Search profiling

How a query is interpreted

Example of a complex query:

"hello world" @title "example program"~5 @body python -(php|perl) @* code

The full meaning of this search is:

  • Find the words 'hello' and 'world' adjacently in any field in a document;
  • Additionally, the same document must also contain the words 'example' and 'program' in the title field, with up to, but not including, 5 words between the words in question; (E.g. "example PHP program" would be matched however "example script to introduce outside data into the correct context for your program" would not because two terms have 5 or more words between them)
  • Additionally, the same document must contain the word 'python' in the body field, but not contain either 'php' or 'perl';
  • Additionally, the same document must contain the word 'code' in any field.
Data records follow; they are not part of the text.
(** * libfsapfs: the container physical map

    A shallow embedding of [libfsapfs/libfsapfs_container_physical_map.c]:
    the decoder of a physical-map block
    ([libfsapfs_container_physical_map_read_data]) and the lookup by
    object identifier
    ([libfsapfs_container_physical_map_get_physical_address_by_object_identifier]),
    together with the collaborators both rely on.

    Conventions.
    - C integers are [Z]; an [int] result is [1], [0] or [-1] as in the
      source.  [size_t] arithmetic that can wrap is written with its
      modulus.
    - A pointer argument that the source tests against [NULL] is an
      [option]: [None] is [NULL].
    - A byte buffer is a [list byte]; the source's [(data, data_size)]
      pair keeps its two components because the callee trusts
      [data_size].
    - Calls that can fail for lack of memory consult a [world]: the
      outcomes of the fallible calls still to come, in call order. *)

From Stdlib Require Import ZArith List Lia Bool.
From Stdlib.Strings Require Import Byte.
Import ListNotations.
Local Open Scope Z_scope.

(** ** libcerror *)

Module Libcerror.

Inductive domain : Type :=
| LIBCERROR_ERROR_DOMAIN_ARGUMENTS
| LIBCERROR_ERROR_DOMAIN_IO
| LIBCERROR_ERROR_DOMAIN_MEMORY
| LIBCERROR_ERROR_DOMAIN_RUNTIME.

(** The error codes the physical map functions pass to
    [libcerror_error_set]. *)
Inductive code : Type :=
| LIBCERROR_ARGUMENT_ERROR_INVALID_VALUE
| LIBCERROR_IO_ERROR_READ_FAILED
| LIBCERROR_MEMORY_ERROR_INSUFFICIENT
| LIBCERROR_MEMORY_ERROR_SET_FAILED
| LIBCERROR_RUNTIME_ERROR_VALUE_MISSING
| LIBCERROR_RUNTIME_ERROR_VALUE_ALREADY_SET
| LIBCERROR_RUNTIME_ERROR_INITIALIZE_FAILED
| LIBCERROR_RUNTIME_ERROR_APPEND_FAILED
| LIBCERROR_RUNTIME_ERROR_GET_FAILED
| LIBCERROR_RUNTIME_ERROR_VALUE_OUT_OF_BOUNDS
| LIBCERROR_RUNTIME_ERROR_UNSUPPORTED_VALUE.
(** * auto-refactor: the block extraction and transactional rewrite engine

    A shallow embedding of [src/refactor.ts] (the larger of the two revisions
    held in that file, class [AutoRefactor]) and of [src/utils/fileUtils.ts],
    with the properties of the engine stated and proved over it.

    Conventions of the embedding.
    - JavaScript strings are [string]s; source text is taken to be ASCII, so a
      UTF-16 code unit is an [ascii] below 128.  [EmptyString] is the empty
      string.
    - Arrays are [list]s, indices are [nat].
    - The [fs-extra] provider is a finite map from paths to contents, a set
      of paths on which the provider rejects mutation, and the set of the
      directories that were made; [async] code is awaited in sequence, which
      the state-and-exception monad [M] renders.
    - Regular expressions are values of [Regex.re], run by a backtracking
      matcher with JavaScript's priorities (leftmost, greedy, first
      alternative first). *)

From Stdlib Require Import Ascii String DecimalString QArith.
From stdpp Require Import gmap strings list.
(** With the additional feature under the name [x], the index [-1] of the
    two-step sample is within [-2, 0) and the access fails. *)
Lemma negative_index_fails :
  __init__ sample_edge_indices sample_edge_weights sample_features
    sample_targets sample_batches named_x = Ok sample_x /\
  - len sample_features <= -1 < 0 /\
  __get_item__ reference sample_x (-1) = Raise (LibraryError TypeError) /\
  ~ (exists snapshot, __get_item__ reference sample_x (-1) = Ok snapshot).
Proof.
  split; [reflexivity |]. split; [split; [discriminate | reflexivity] |].
  split; [reflexivity |]. intros [snapshot H]. discriminate H.
Qed.

(** ** The fields of a snapshot *)

Lemma option_Ok_eq {A : Type} (a b : A) : Ok a = Ok b -> a = b.
Proof. intros H. inversion H. reflexivity. Qed.

Lemma convert_entry_None (constructor : ndarray -> result tensor)
    (w : option tensor) :
  convert_entry constructor None = Ok w -> w = None.
Proof. simpl. intros H. inversion H. reflexivity. Qed.

Lemma convert_entry_Some (constructor : ndarray -> result tensor)
    (a : ndarray) (w : option tensor) :
  convert_entry constructor (Some a) = Ok w ->
  exists v, w = Some v /\ constructor a = Ok v.
Proof.
  simpl. intros H. bind_inv H. inversion H; subst.
  exists v. split; [reflexivity | assumption].
Qed.

Lemma get_item_fields (lib : library) (self : DynamicGraphTemporalSignalBatch)
    (time_index : Z) (snapshot : Batch) :
  __get_item__ lib self time_index = Ok snapshot ->
  exists e1 e2 e3 e4 e5,
    getitem (features self) time_index = Ok e1 /\
    getitem (edge_indices self) time_index = Ok e2 /\
    getitem (edge_weights self) time_index = Ok e3 /\
    getitem (batches self) time_index = Ok e4 /\
    getitem (targets self) time_index = Ok e5 /\
    _get_additional_features lib self time_index
    = Ok (additional_features snapshot) /\
    convert_entry (torch.FloatTensor lib) e1 = Ok (x snapshot) /\
    convert_entry (torch.LongTensor lib) e2 = Ok (edge_index snapshot) /\
    convert_entry (torch.FloatTensor lib) e3 = Ok (edge_attr snapshot) /\
    convert_entry (torch.LongTensor lib) e4 = Ok (batch snapshot) /\
    convert_target lib e5 = Ok (y snapshot).
Proof.
  rewrite get_item_eq. intros H.
  apply bind_Ok in H. destruct H as [e1 [H1 H]].
  apply bind_Ok in H. destruct H as [w1 [Hw1 H]].
  apply bind_Ok in H. destruct H as [e2 [H2 H]].
  apply bind_Ok in H. destruct H as [w2 [Hw2 H]].
  apply bind_Ok in H. destruct H as [e3 [H3 H]].
  apply bind_Ok in H. destruct H as [w3 [Hw3 H]].
  apply bind_Ok in H. destruct H as [e4 [H4 H]].
  apply bind_Ok in H. destruct H as [w4 [Hw4 H]].
  apply bind_Ok in H. destruct H as [e5 [H5 H]].
  apply bind_Ok in H. destruct H as [w5 [Hw5 H]].
  apply bind_Ok in H. destruct H as [d [Hd H]].
  apply Batch_new_Ok in H. destruct H as [-> _]. simpl.
  exists e1, e2, e3, e4, e5. repeat split; assumption.
Qed.

(** From a successful construction to the state of the object. *)
Ltac constructed Hinit Hvalid :=
  pose proof (init_valid _ _ _ _ _ _ _ Hinit) as Hvalid;
  apply init_Ok in Hinit; destruct Hinit as [_ ->].
(** * build_vocab_deck: reconciliation of a class plan against the chunk library

    A shallow embedding of [build_vocab_deck.js].  The script loads a class
    plan and the global chunk library, creates one Mochi card per chunk that
    the library does not know yet, and writes both documents back.

    Conventions of the embedding:
    - a JavaScript string is a [string] whose characters are its code units
      (the Latin-1 range); [trim] removes the white space of that range;
    - a parsed JSON document is a [value]; a property that is absent reads as
      [None] (JavaScript's [undefined]);
    - objects that the script mutates in place are addressed by their index
      in the array that owns them (the class entries, the library entries);
      the [Map] built by [indexByChunk] holds such indices, so that a write
      through the map is a write to the library array;
    - the Mochi service is a state [World] threaded through the three HTTP
      calls; every call and every file write is appended to a trace;
    - the command line and the environment variables are a [Config]; the
      two files come in as the result of reading them;
    - console output is not modelled, and a file write does not fail. *)

From Stdlib Require Import Ascii String ZArith Lia.
From stdpp Require Import gmap strings list fin_maps sorting.
(* ===== verification/TlsKtls.v ===== *)
(** The kTLS handoff of tls/vanilla_tls.c: the traffic secrets captured during
    the handshake, the RFC 8446 key derivation, and the [setsockopt] sequence
    that moves record encryption into the kernel, or falls back to Mbed TLS.

    PSA Crypto's key derivation is the class [PSA]. *)
From S2P Require Import Prelude StreamSocket TlsSession TlsInvariants.
Local Open Scope Z_scope.
Local Open Scope prog_scope.

(** ** Kernel constants (<linux/tls.h>, <netinet/tcp.h>) *)

Definition SOL_TCP : Z := 6.
Definition TCP_ULP : Z := 31.
Definition SOL_TLS : Z := 282.
Definition TLS_TX : Z := 1.
Definition TLS_RX : Z := 2.
Definition TLS_RX_EXPECT_NO_PAD : Z := 4.
Definition TLS_1_3_VERSION : Z := 0x0304.
Definition TLS_CIPHER_AES_GCM_128 : Z := 51.

Class PSA := {
  psa_kdf_setup : bool;
  psa_kdf_input_secret : list byte -> bool;
  psa_kdf_input_info : list byte -> list byte -> bool;
  psa_kdf_output : list byte -> list byte -> nat -> option (list byte)
}.

(** [psa_key_derivation_output_bytes] fills the buffer it is given. *)
Class PSALaws `{PSA} : Prop :=
  psa_output_len : forall secret info n out, psa_kdf_output secret info n = Some out -> length out = n.

(** [unsigned char info[2 + 1 + 6 + 16 + 1]]. *)
Definition INFO_SIZE : nat := 26.

(** The writes into [info] of [hkdf_expand_label], from what the stack held. *)
Definition hkdf_info (stack label : list byte) (out_len : nat) : option (list byte) :=
  let full_len := (6 + length label)%nat in
  i0 ← memcpy_at 0 [byte_of_Z (Z.shiftr (Z.of_nat out_len) 8)] stack;
  i1 ← memcpy_at 1 [byte_of_Z (Z.land (Z.of_nat out_len) 0xff)] i0;
  i2 ← memcpy_at 2 [byte_of_Z (Z.of_nat full_len)] i1;
  i3 ← memcpy_at 3 (bytes_of "tls13 ") i2;
  i4 ← memcpy_at 9 label i3;
  i5 ← memcpy_at (3 + full_len) [NUL] i4;
  Some (take (3 + full_len + 1) i5).

Section Ktls.
Context `{ML : MbedTLS} `{BD : Build} `{PS : PSA}.

Definition hkdf_expand_label (stack secret label : list byte) (out_len : nat) : option (list byte) :=
  let full_len := (6 + length label)%nat in
  if (255 <? full_len)%nat || (INFO_SIZE <? 3 + full_len + 1)%nat then None
  else
    info ← hkdf_info stack label out_len;
    if psa_kdf_setup && psa_kdf_input_secret secret && psa_kdf_input_info secret info
    then psa_kdf_output secret info out_len else None.

Definition fill_crypto_info (stack secret : list byte) : option crypto_info :=
  key ← hkdf_expand_label stack secret (bytes_of "key") 16;
  iv12 ← hkdf_expand_label stack secret (bytes_of "iv") 12;
  Some (mkCryptoInfo TLS_1_3_VERSION TLS_CIPHER_AES_GCM_128
          (take 8 (drop 4 iv12)) (take 16 key) (take 4 iv12) (replicate 8 NUL)).

(** [ktls_first], run by one thread: claim the flag if nobody has. *)
Definition ktls_first (flag : ktls_flags -> bool) (claim : ktls_flags -> ktls_flags) : prog conn bool :=
  let* cur := pget (fun c => flag (flags c)) in
  if cur then pret false
  else
    let* prev := pget (fun c => flag (flags c)) in
    pmod (fun c => c <| flags := claim (flags c) |>) ;;
    pret (negb prev).

Definition log_once (flag : ktls_flags -> bool) (claim : ktls_flags -> ktls_flags) (line : logline) :
    prog conn unit :=
  let* first := ktls_first flag claim in
  if first then note (EvStderr line) else pret tt.

Definition log_fb (line : logline) : prog conn unit :=
  log_once ktls_logged_fb (fun f => f <| ktls_logged_fb := true |>) line.

Definition ktls_log_fb (why : string) : prog conn unit := log_fb (LogFallback why).

Definition setsockopt (level name : Z) (arg : optarg) : prog conn Z :=
  on_wire (sys_setsockopt level name arg).

(** The part of [enable_ktls] that runs once the keys are derived. *)
Definition ktls_install (tx rx : crypto_info) : prog conn unit :=
  let* e := setsockopt SOL_TCP TCP_ULP (ArgStr (bytes_of "tls" ++ [NUL])) in
  if negb (e =? 0) then log_fb (LogUlp e)
  else
    let* e := setsockopt SOL_TLS TLS_TX (ArgCrypto tx) in
    if negb (e =? 0) then upd (fun s => s <| ktls_failed := true |>)
    else
      let* e := setsockopt SOL_TLS TLS_RX (ArgCrypto rx) in
      if negb (e =? 0) then upd (fun s => s <| ktls_failed := true |>)
      else
        upd (fun s => s <| ktls := true |>) ;;
        let* s := gets id in
        let* rx_no_pad :=
          (if ktls_rx_no_pad s then
             let* e := setsockopt SOL_TLS TLS_RX_EXPECT_NO_PAD (ArgInt 1) in pret (e =? 0)
           else pret false) in
        log_once ktls_logged_ok (fun f => f <| ktls_logged_ok := true |>) (LogEngaged rx_no_pad).

(** The body of [enable_ktls] up to its label [done]; each key derivation runs on PSA, so it is a library call. *)
Definition ktls_gates (stack : list byte) : prog conn unit :=
  let* s := gets id in
  if tickets s then
    log_once ktls_logged_tickets (fun f => f <| ktls_logged_tickets := true |>) LogTickets
  else if ktls_off s then
    log_once ktls_logged_off (fun f => f <| ktls_logged_off := true |>) LogOff
  else if negb (ssl_get_ciphersuite_id (ssl s) =? TLS1_3_AES_128_GCM_SHA256) then
    ktls_log_fb "ciphersuite is not TLS_AES_128_GCM_SHA256"
  else if negb (have_server (keys s)) || negb (have_client (keys s)) then
    ktls_log_fb "traffic secrets not exported"
  else if negb (ssl_get_bytes_avail (ssl s) =? 0)%nat || ssl_check_pending (ssl s)
          || (ra_off s <? ra_len s)%nat then
    ktls_log_fb "mbedtls holds buffered plaintext at handoff"
  else
    note EvLib ;;
    match fill_crypto_info stack (server_app_secret (keys s)) with
    | None => ktls_log_fb "key derivation failed (TX)"
    | Some tx =>
        note EvLib ;;
        match fill_crypto_info stack (client_app_secret (keys s)) with
        | None => ktls_log_fb "key derivation failed (RX)"
        | Some rx => ktls_install tx rx
        end
    end.

Definition enable_ktls (stack : list byte) : prog conn bool :=
  ktls_gates stack ;;
  upd (fun s => s <| keys := zero_keys |>) ;;
  upd (fun s => s <| readahead := negb (ktls s) |>) ;;
  gets ktls.

Definition vtls_enable_ktls (stack : list byte) : prog conn bool :=
  VTLS_LOCK ;;
  let* r := enable_ktls stack in
  VTLS_UNLOCK ;;
  pret r.

Definition vtls_ktls_active (s : vtls_session) : bool := ktls s.

Definition vtls_ktls_failed (s : vtls_session) : bool := ktls_failed s.

(** A fatal internal_error alert, as a record of content type 21. *)
Definition vtls_ktls_abort : prog conn unit :=
  let* k := gets ktls in
  if negb k then pret tt else note (EvRecord 21 [byte_of_Z 2; byte_of_Z 80]).

End Ktls.

(** ** [ktls_first] under interleaving

    The flag is shared by every worker; each thread loads it, returns 0 if it is
    set, and otherwise exchanges it with 1. *)

Inductive claimer := AtLoad | AtExchange | Returned (first : bool).

Record claim_state := mkClaim { flag_set : bool; claimers : list claimer }.
(* ===== verification/TlsLaws.v ===== *)
(** What the adapter relies on of Mbed TLS's output side, as documented for
    [mbedtls_ssl_write] and [mbedtls_ssl_read] (and restated in the comments of
    [vtls_write] and [vtls_retry]): one record at a time, a record that could
    not be sent stays pending and the next call only flushes it, and a TLS 1.3
    NewSessionTicket is processed through the handshake path, which first
    flushes pending output. *)
From S2P Require Import Prelude StreamSocket TlsSession.
Local Open Scope Z_scope.

(** The refusals a send callback may answer. *)
Definition send_refused `{MbedTLS} (r : Z) : Prop :=
  r = ERR_SSL_WANT_WRITE \/ r = ERR_NET_CONN_RESET \/ r = ERR_NET_SEND_FAILED.

(** The library's output side, seen from outside: the ciphertext it still has
    to send, the application bytes it has encrypted so far, the largest record,
    whether it holds a ticket it has not processed, and whether it met a fatal
    error, after which the session can only be freed. *)
Class MbedOut `{MbedTLS} := {
  out_left : ssl_t -> list byte;
  sealed : ssl_t -> list byte;
  payload : ssl_t -> nat;
  ticket_parked : ssl_t -> bool;
  failed : ssl_t -> bool
}.

(** A call that met a fatal error, whatever it is answered: it may send an alert
    of its own, and only leads to failed states. *)
Fixpoint doomed `{MbedOut} (p : libcall ssl_t) : Prop :=
  match p with
  | LRet _ _ st => failed st = true
  | LRecv _ k => forall r bs, doomed (k r bs)
  | LSend _ k => forall r, doomed (k r)
  | LExport _ _ k => doomed k
  end.

(** A library call run from pending output [out]: unless it meets a fatal error,
    it offers all its pending output at once, drops what was taken, and returns
    a refusal at once. [blocked] says whether a receive callback answered "would
    block"; [post] relates the return value, the output still pending and the
    final state. *)
Fixpoint out_tree `{MbedOut} (out : list byte) (blocked : bool)
    (post : Z -> list byte -> bool -> ssl_t -> Prop) (p : libcall ssl_t) : Prop :=
  doomed p \/
  match p with
  | LRet ret _ st => post ret out blocked st
  | LRecv _ k => forall r bs, out_tree out (blocked || (r =? ERR_SSL_WANT_READ)) post (k r bs)
  | LSend buf k =>
      buf = out /\ out <> []
      /\ (forall n, (1 <= n <= length out)%nat ->
            out_tree (drop n out) blocked post (k (Z.of_nat n)))
      /\ (forall r, send_refused r -> exists o st, k r = LRet r o st /\ post r out blocked st)
  | LExport _ _ k => out_tree out blocked post k
  end.

(** [mbedtls_ssl_write] reports one record of at most [payload] bytes. *)
Definition record_len `{MbedOut} (st : ssl_t) (buf : list byte) : nat :=
  Nat.min (length buf) (payload st).

(** A state reached with the same maximum and [enc] encrypted in total. *)
Definition out_state `{MbedOut} (st st' : ssl_t) (out enc : list byte) : Prop :=
  out_left st' = out /\ sealed st' = enc /\ payload st' = payload st.

(** The laws. *)
Class MbedOutLaws `{MbedOut} : Prop := {
  payload_pos : forall st, (0 < payload st)%nat;
  payload_int : forall st, Z.of_nat (payload st) < 2 ^ 31;
  max_payload : forall st, ssl_get_max_out_record_payload st = Z.of_nat (payload st);
  (** A failed library stays failed. *)
  failed_write : forall st buf, failed st = true -> doomed (ssl_write st buf);
  failed_read : forall st len, failed st = true -> doomed (ssl_read st len);
  (** A parked ticket is a record being processed. *)
  parked_pending : forall st, ticket_parked st = true -> ssl_check_pending st = true;
  (** No ticket: a pending record is flushed, else the next one is encrypted
      and flushed; once it is out the call reports its length. *)
  write_record : forall st buf, buf <> [] -> ticket_parked st = false ->
    let enc := if decide (out_left st = []) then sealed st ++ take (record_len st buf) buf
               else sealed st in
    exists out,
      out <> [] /\ (out_left st <> [] -> out = out_left st) /\
      out_tree out false
        (fun r out' _ st' =>
           out_state st st' out' enc /\ ticket_parked st' = false
           /\ (out' = [] -> r = Z.of_nat (record_len st buf)) /\ (out' <> [] -> send_refused r))
        (ssl_write st buf);
  (** A parked ticket is processed first, behind the pending output. *)
  write_ticket : forall st buf, buf <> [] -> ticket_parked st = true ->
    out_tree (out_left st) false
      (fun r out' _ st' =>
         out_state st st' out' (sealed st)
         /\ (out' = [] -> r = ERR_SSL_RECEIVED_NEW_SESSION_TICKET /\ ticket_parked st' = false)
         /\ (out' <> [] -> send_refused r))
      (ssl_write st buf);
  (** A read encrypts nothing; it leaves a ticket parked only when it could not
      flush the pending output, or wants to be called again to process it. *)
  read_out : forall st len,
    out_tree (out_left st) false
      (fun r out' blocked st' =>
         out_state st st' out' (sealed st)
         /\ (ticket_parked st' = true ->
             send_refused r \/ (r = ERR_SSL_WANT_READ /\ blocked = false)))
      (ssl_read st len)
}.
OR operator precedence is higher than AND, so "looking for cat | dog | mouse" means "looking for ( cat | dog | mouse )" and not "(looking for cat) | dog | mouse".

To understand how a query will be executed, Manticore Search offer query profile tooling for viewing the query tree created by a query expression.

Profiling the query tree in SQL

When using SQL statement the full-text query profiling needs to be enabled before running the desired query:

SET profiling =1;
SELECT * FROM test WHERE MATCH('@title abc* @body hey');

To view the query tree, we must run SHOW PLAN right after the execution of the query:

SHOW PLAN;

The command will return the structure of the executed query. Please note that the 3 statements - SET profiling, the query and SHOW - must run on the same session.

Profiling the query in HTTP

In HTTP, we can just enable "profile":true to get in response the full-text query tree structure.

{
  "index":"test",
  "profile":true,
  "query":
  {
    "match_phrase": { "_all" : "had grown quite" }
  }
}

The response will contain a profile object in which we can find a member query.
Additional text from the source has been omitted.